Nous condamnons fermement les actions de la Russie et son mauvais usage de cet écosystème cybernétique, ciblant les services publics et les infrastructures critiques, causant des perturbations et des pertes financières.
Régime de sanctions
L'UE a placé neuf personnes et quatre entités sur sa liste de sanctions, notamment des officiers du service de renseignement militaire russe (GRU), des cybercriminels, des hackers et des entreprises privées soutenant les efforts de déstabilisation de la Russie. Le Royaume-Uni a simultanément sanctionné 24 personnes et entités.
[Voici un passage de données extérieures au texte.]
(* ===== verification/ExecutorThms.v ===== *)
(** * The executor keeps its protocol

    Hoare triples for the monad of [Executor], the protocol between the
    executor and its collaborators as an automaton over the calls it makes,
    and the theorems about Prepare, Run and Cleanup. *)
From Stdlib Require Import Ascii.
From S2P Require Import Prelude GoModel ConfigTypes ConfigDefaults PoolTypes SchedTypes Base64 PathMatch GoStrings HostEnv ConfigValid GoContext Executor.

(** ** Triples *)
Definition triple {A} (P : executor -> Prop) (m : M A) (Q : A -> executor -> Prop) (E : xerror -> executor -> Prop) : Prop :=
  forall e, P e -> match m e with (e', inr a) => Q a e' | (e', inl err) => E err e' end.

Section Rules.
Context {A B : Type}.
Implicit Types (P : executor -> Prop) (E : xerror -> executor -> Prop).

Lemma t_ret P (a : A) (Q : A -> executor -> Prop) E : (forall e, P e -> Q a e) -> triple P (ret a) Q E.
Proof. intros H e He. by apply H. Qed.
Lemma t_fail P err (Q : A -> executor -> Prop) E : (forall e, P e -> E err e) -> triple P (fail err) Q E.
Proof. intros H e He. by apply H. Qed.
Lemma t_bind P (m : M A) (R : A -> executor -> Prop) (k : A -> M B) (Q : B -> executor -> Prop) E :
  triple P m R E -> (forall a, triple (R a) (k a) Q E) -> triple P (bind m k) Q E.
Proof. intros Hm Hk e He. specialize (Hm e He). unfold bind. destruct (m e) as [e' [err|a]]; [done|]. by apply Hk. Qed.
Lemma t_on_error P (m : M A) h (Q : A -> executor -> Prop) (F E : xerror -> executor -> Prop) :
  triple P m Q F -> (forall err, triple (F err) (h err) Q E) -> triple P (on_error m h) Q E.
Proof. intros Hm Hk e He. specialize (Hm e He). unfold on_error. destruct (m e) as [e' [err|a]]; [by apply Hk|done]. Qed.
Lemma t_conseq P P' (m : M A) (Q Q' : A -> executor -> Prop) E E' :
  triple P' m Q' E' -> (forall e, P e -> P' e) -> (forall a e, Q' a e -> Q a e) -> (forall err e, E' err e -> E err e) -> triple P m Q E.
Proof. intros Hm HP HQ HE e He. specialize (Hm e (HP e He)). destruct (m e) as [e' [err|a]]; auto. Qed.
Lemma t_exists {X} (P : X -> executor -> Prop) (m : M A) Q E :
  (forall x, triple (P x) m Q E) -> triple (fun e => exists x, P x e) m Q E.
Proof. intros H e [x He]. by apply (H x). Qed.
Lemma t_pure (X : Prop) P (m : M A) Q E : (X -> triple P m Q E) -> triple (fun e => X /\ P e) m Q E.
Proof. intros H e [Hx He]. by apply H. Qed.
Lemma t_gets P (f : executor -> A) (Q : A -> executor -> Prop) E : (forall e, P e -> Q (f e) e) -> triple P (gets f) Q E.
Proof. intros H e He. by apply H. Qed.
End Rules.
Lemma t_modify (P : executor -> Prop) f (Q : unit -> executor -> Prop) E : (forall e, P e -> Q tt (f e)) -> triple P (modify f) Q E.
Proof. intros H e He. by apply H. Qed.
Lemma t_guard (P : executor -> Prop) b err (Q : unit -> executor -> Prop) E :
  (b = true -> forall e, P e -> Q tt e) -> (b = false -> forall e, P e -> E err e) -> triple P (guard b err) Q E.
Proof. intros H1 H2. unfold guard. destruct b; [apply t_ret | apply t_fail]; auto. Qed.

(** ** The protocol *)
Inductive phase :=
  | PIdle
  | PAllocated (h : Z)
  | PLeased (h d : Z)
  | POpen (h d t : Z)
  | PClosing (h d : Z)
  | PReturning (h : Z)
  | PGone.

(** What a call means to the collaborators, and when it is allowed: a guest
    is reached only through a client held for it, the transport is closed and
    the client given back before the MicroVM is, and nothing follows. *)
Definition pstep (ph : phase) (v : event) : option phase :=
  match ph, v with
  | PIdle, EvAllocate h => Some (PAllocated h)
  | PAllocated h, EvLease d => Some (PLeased h d)
  | PLeased h d, EvOpen t target => if tg_Client target =? d then Some (POpen h d t) else None
  | POpen h d t, EvReady t' => if t =? t' then Some ph else None
  | POpen h d t, EvRun t' _ _ => if t =? t' then Some ph else None
  | POpen h d t, EvCheckLease h' => if h =? h' then Some ph else None
  | POpen h d t, EvClose t' => if t =? t' then Some (PClosing h d) else None
  | (PLeased h d | PClosing h d), EvHostDone d' => if d =? d' then Some (PReturning h) else None
  | (PAllocated h | PReturning h), (EvRelease h' | EvRetain h') => if h =? h' then Some PGone else None
  | _, _ => None
  end.

Fixpoint prun (ph : phase) (l : list event) : option phase :=
  match l with [] => Some ph | v :: l => match pstep ph v with Some ph => prun ph l | None => None end end.

Lemma prun_snoc ph l v ph' : prun ph l = Some ph' -> prun ph (l ++ [v]) = pstep ph' v.
Proof.
  revert ph. induction l as [|x l IH]; intros ph; simpl; [intros [= ->]; by destruct (pstep ph' v)|].
  destruct (pstep ph x); [apply IH|done].
Qed.

(** The executor's fields, and the phase its calls have led to. *)
Definition Ph (ph : phase) (H : option Handle) (D T : option Z) (e : executor) : Prop :=
  ex_prepared e = true /\ ex_handle e = H /\ ex_hostDone e = D /\ ex_tr e = T /\ prun PIdle (ex_trace e) = Some ph.

Definition view (e : executor) := (ex_prepared e, ex_handle e, ex_hostDone e, ex_tr e, ex_trace e).
Lemma Ph_view ph H D T e e' : view e = view e' -> Ph ph H D T e -> Ph ph H D T e'.
Proof. unfold view, Ph. intros [=]. intuition congruence. Qed.

Lemma t_silent ph H D T f E : (forall e, view e = view (f e)) -> triple (Ph ph H D T) (modify f) (fun _ => Ph ph H D T) E.
Proof. intros Hf. apply t_modify. intros e. by apply Ph_view. Qed.

Lemma t_emit ph ph' H D T v E : pstep ph v = Some ph' -> triple (Ph ph H D T) (emit v) (fun _ => Ph ph' H D T) E.
Proof. intros Hs. apply t_modify. intros e (? & ? & ? & ? & Ht). repeat split; try done. by rewrite <-Hs, <-(prun_snoc _ _ v _ Ht). Qed.

Ltac silent := first [apply t_silent; intros; reflexivity | apply t_gets; intros; eassumption].
Ltac seq := eapply t_bind; [|intros].

(** What Prepare holds when it fails after the allocation. *)
Definition Holding (h : Handle) (e : executor) : Prop :=
  Ph (PAllocated (h_id h)) (Some h) None None e
  \/ (exists d, Ph (PLeased (h_id h) d) (Some h) (Some d) None e)
  \/ (exists d t, Ph (POpen (h_id h) d t) (Some h) (Some d) (Some t) e).

Section Protocol.
Variable p : provider.
Variable Is_error : xerror -> xerror -> bool.
Variable NormalizeExitCode : Z -> Z.

Lemma t_allocate a took :
  triple (Ph PIdle None None None) (allocate a took)
    (fun h => Ph (PAllocated (h_id h)) (Some h) None None) (fun _ => Ph PIdle None None None).
Proof.
  unfold allocate. seq; [silent|]. destruct a as [h|err]; [|by apply t_fail].
  seq; [by apply t_emit|]. seq; [|seq; [silent|by apply t_ret]].
  apply t_modify. intros e (? & ? & ? & ? & ?). by repeat split.
Qed.

Lemma t_lease h d (k : M Target) :
  triple (Ph (PLeased (h_id h) d) (Some h) (Some d) None) k (fun g e => tg_Client g = d /\ Ph (PLeased (h_id h) d) (Some h) (Some d) None e) (fun _ => Holding h) ->
  triple (Ph (PAllocated (h_id h)) (Some h) None None) (bind (emit (EvLease d)) (fun _ => bind (modify (fun e => e <| ex_hostDone := Some d |>)) (fun _ => k)))
    (fun g e => exists d, tg_Client g = d /\ Ph (PLeased (h_id h) d) (Some h) (Some d) None e) (fun _ => Holding h).
Proof.
  intros Hk. seq; [by apply t_emit|]. eapply t_bind with (R := fun _ => Ph (PLeased (h_id h) d) (Some h) (Some d) None).
  - apply t_modify. intros e (? & ? & ? & ? & ?). by repeat split.
  - intros _. eapply t_conseq; [exact Hk|done| |done]. intros g e [H1 H2]. by exists d.
Qed.

Lemma t_guestTarget hl al rf pr h :
  triple (Ph (PAllocated (h_id h)) (Some h) None None) (guestTarget p hl al rf pr (h_alloc h))
    (fun g e => exists d, tg_Client g = d /\ Ph (PLeased (h_id h) d) (Some h) (Some d) None e) (fun _ => Holding h).
Proof.
  unfold guestTarget, agentTarget. destruct (String.eqb _ _).
  - eapply t_bind with (R := fun _ => Ph (PAllocated (h_id h)) (Some h) None None); [apply t_guard; [done|by left]|]. intros _.
    destruct (al _) as [d|]; [|apply t_fail; by left]. apply t_lease. by apply t_ret.
  - destruct (hl _) as [d|]; [|apply t_fail; by left]. apply t_lease.
    destruct (String.eqb _ _); [|by apply t_ret]. destruct (sshOptions _ _); [by apply t_ret|]. apply t_fail. intros x Hx. right. left. by exists d.
Qed.

(** The guest operations of Prepare keep the transport open. *)
Definition Open (h : Handle) (d t : Z) : executor -> Prop := Ph (POpen (h_id h) d t) (Some h) (Some d) (Some t).

Lemma t_waitReady_loop ctx ready h d t fuel i E :
  triple (Open h d t) (waitReady_loop ctx ready t fuel i) (fun _ => Open h d t) E.
Proof.
  revert i. induction fuel as [|fuel IH]; intros i; simpl; [by apply t_ret|].
  seq; [apply t_emit; simpl; by rewrite Z.eqb_refl|]. seq; [silent|]. destruct (ready i).1; [|by apply t_ret].
  eapply t_bind with (R := fun _ => Open h d t); [silent|]. intros now. destruct (ctx_done ctx now); [by apply t_ret|].
  seq; [silent|]. destruct (ctx_done _ _); [by apply t_ret|apply IH].
Qed.

Lemma t_startGuest ctx pe pr h :
  triple (Ph (PAllocated (h_id h)) (Some h) None None) (startGuest p ctx pe pr h)
    (fun _ e => exists d t, Open h d t e) (fun _ => Holding h).
Proof.
  unfold startGuest. seq; [apply t_guestTarget|]. rename a into g.
  apply t_exists. intros d. apply t_pure. intros Hg.
  destruct (pe_New pe g) as [t|]; [|apply t_fail; intros x Hx; right; left; by exists d].
  seq; [apply (t_emit _ (POpen (h_id h) d t)); simpl; by rewrite Hg, Z.eqb_refl|].
  eapply t_bind with (R := fun _ => Open h d t); [apply t_modify; intros e (? & ? & ? & ? & ?); by repeat split|]. intros _.
  eapply t_conseq with (P' := Open h d t) (Q' := fun _ => Open h d t) (E' := fun _ => Open h d t); [|done|by eauto|by (intros; right; right; eauto)].
  eapply t_bind with (R := fun _ => Open h d t); [silent|]. intros start.
  eapply t_bind with (R := fun _ => Open h d t).
  - unfold waitReady. eapply t_bind with (R := fun _ => Open h d t); [silent|]. intros now.
    eapply t_bind; [apply t_waitReady_loop|]. intros [[last|]|]; [by apply t_fail|by apply t_ret|by apply t_fail].
  - intros _. eapply t_bind with (R := fun _ => Open h d t); [silent|]. intros now. seq; [silent|].
    unfold makeDirs. seq; [apply t_emit; simpl; by rewrite Z.eqb_refl|]. seq; [silent|].
    destruct (sr_err _); [by apply t_fail|]. by apply t_guard.
Qed.

Lemma t_closeGuest h E : triple (Holding h) closeGuest
    (fun _ e => Ph (PAllocated (h_id h)) (Some h) None None e \/ Ph (PReturning (h_id h)) (Some h) None None e) E.
Proof.
  intros e He. unfold closeGuest, bind, gets, emit, modify, ret.
  destruct He as [He|[(d & He)|(d & t & He)]]; destruct He as (H1 & H2 & H3 & H4 & H5).
  - rewrite H4, H3. left. by repeat split.
  - rewrite H4, H3. right. repeat split; try done. cbn [ex_trace set_field]. by erewrite prun_snoc by exact H5; simpl; rewrite Z.eqb_refl.
  - rewrite H4. cbn. rewrite H3. right. repeat split; try done. cbn [ex_trace set_field].
    erewrite prun_snoc; [|erewrite prun_snoc by exact H5; simpl; by rewrite Z.eqb_refl]. simpl. by rewrite Z.eqb_refl.
Qed.

(** Between the calls of gitlab-runner the executor holds everything of a
    MicroVM or nothing. *)
Definition Nothing (e : executor) : Prop := Ph PIdle None None None e \/ Ph PGone None None None e.
Definition Fresh (e : executor) : Prop :=
  ex_prepared e = false /\ ex_handle e = None /\ ex_hostDone e = None /\ ex_tr e = None /\ ex_trace e = [].
Definition Settled (e : executor) : Prop := Fresh e \/ Nothing e \/ exists h d t, Open h d t e.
Le ministère britannique des Affaires étrangères a décrit l'État russe et ses réseaux criminels comme « responsables de cyberattaques, d'ingérences électorales et de la diffusion de récits malveillants anti-ukrainiens à travers l'Europe ». Le ministère polonais des Affaires étrangères a noté que c'est la première fois que des sanctions de cette ampleur couvrent non seulement des personnes physiques mais aussi d'autres entités impliquées dans des cyberopérations hostiles.
- L'Unité 16 du FSB mène de l'espionnage cybernétique contre des entités gouvernementales stratégiques en France
- L'espionnage s'étend pour cibler l'industrie de défense française
- Les organes gouvernementaux en Allemagne restent les principales cibles des cyberopérations du FSB
- Des opérations de sabotage destructrices frappent les infrastructures critiques polonaises, notamment les centrales de cogénération
- L'UE et le Royaume-Uni annoncent des sanctions coordonnées ; le Conseil de l'OTAN émet une condamnation formelle
Réponse de l'OTAN et des alliés
Le Conseil de l'Atlantique Nord, l'organe décisionnel politique permanent de l'OTAN, a publié une déclaration exprimant sa pleine solidarité avec les pays touchés. Il a noté des positions convergentes du Royaume-Uni et de l'Union européenne. Le Conseil a appelé le Kremlin à cesser immédiatement les activités déstabilisatrices qui violent flagrante les normes internationales de comportement responsable des États dans le cyberespace.
Nous condamnons fermement les activités cybernétiques malveillantes en cours de la Russie, qui exploitent son écosystème cybernétique pour attaquer les alliés et partenaires de l'OTAN. Ces actions constituent une menace pour la sécurité de l'Alliance.
Les alliés ont souligné leur engagement en faveur d'un cyberespace libre, ouvert et sécurisé, mais ont signalé qu'ils ne limiteraient pas leur réponse aux seules protestations diplomatiques. Le ministère polonais des Affaires étrangères a séparément appelé à un arrêt immédiat des cyberattaques.
- Personnes (UE)
- 9 personnes/entités
- Entités (UE)
- 4 personnes/entités
- Personnes et entités (Royaume-Uni)
- 24 personnes/entités
Schéma d'escalade
L'évaluation de l'UE est que les activités cybernétiques malveillantes menées par le FSB sont devenues de plus en plus graves au fil des ans. Les services de renseignement militaire recruteraient des hackers et des spécialistes de la cybersécurité dans les universités de toute la Russie. La campagne combine espionnage, sabotage et opérations d'influence visant à éroder la confiance dans les institutions démocratiques et à perturber les services essentiels dans plusieurs États membres de l'UE simultanément.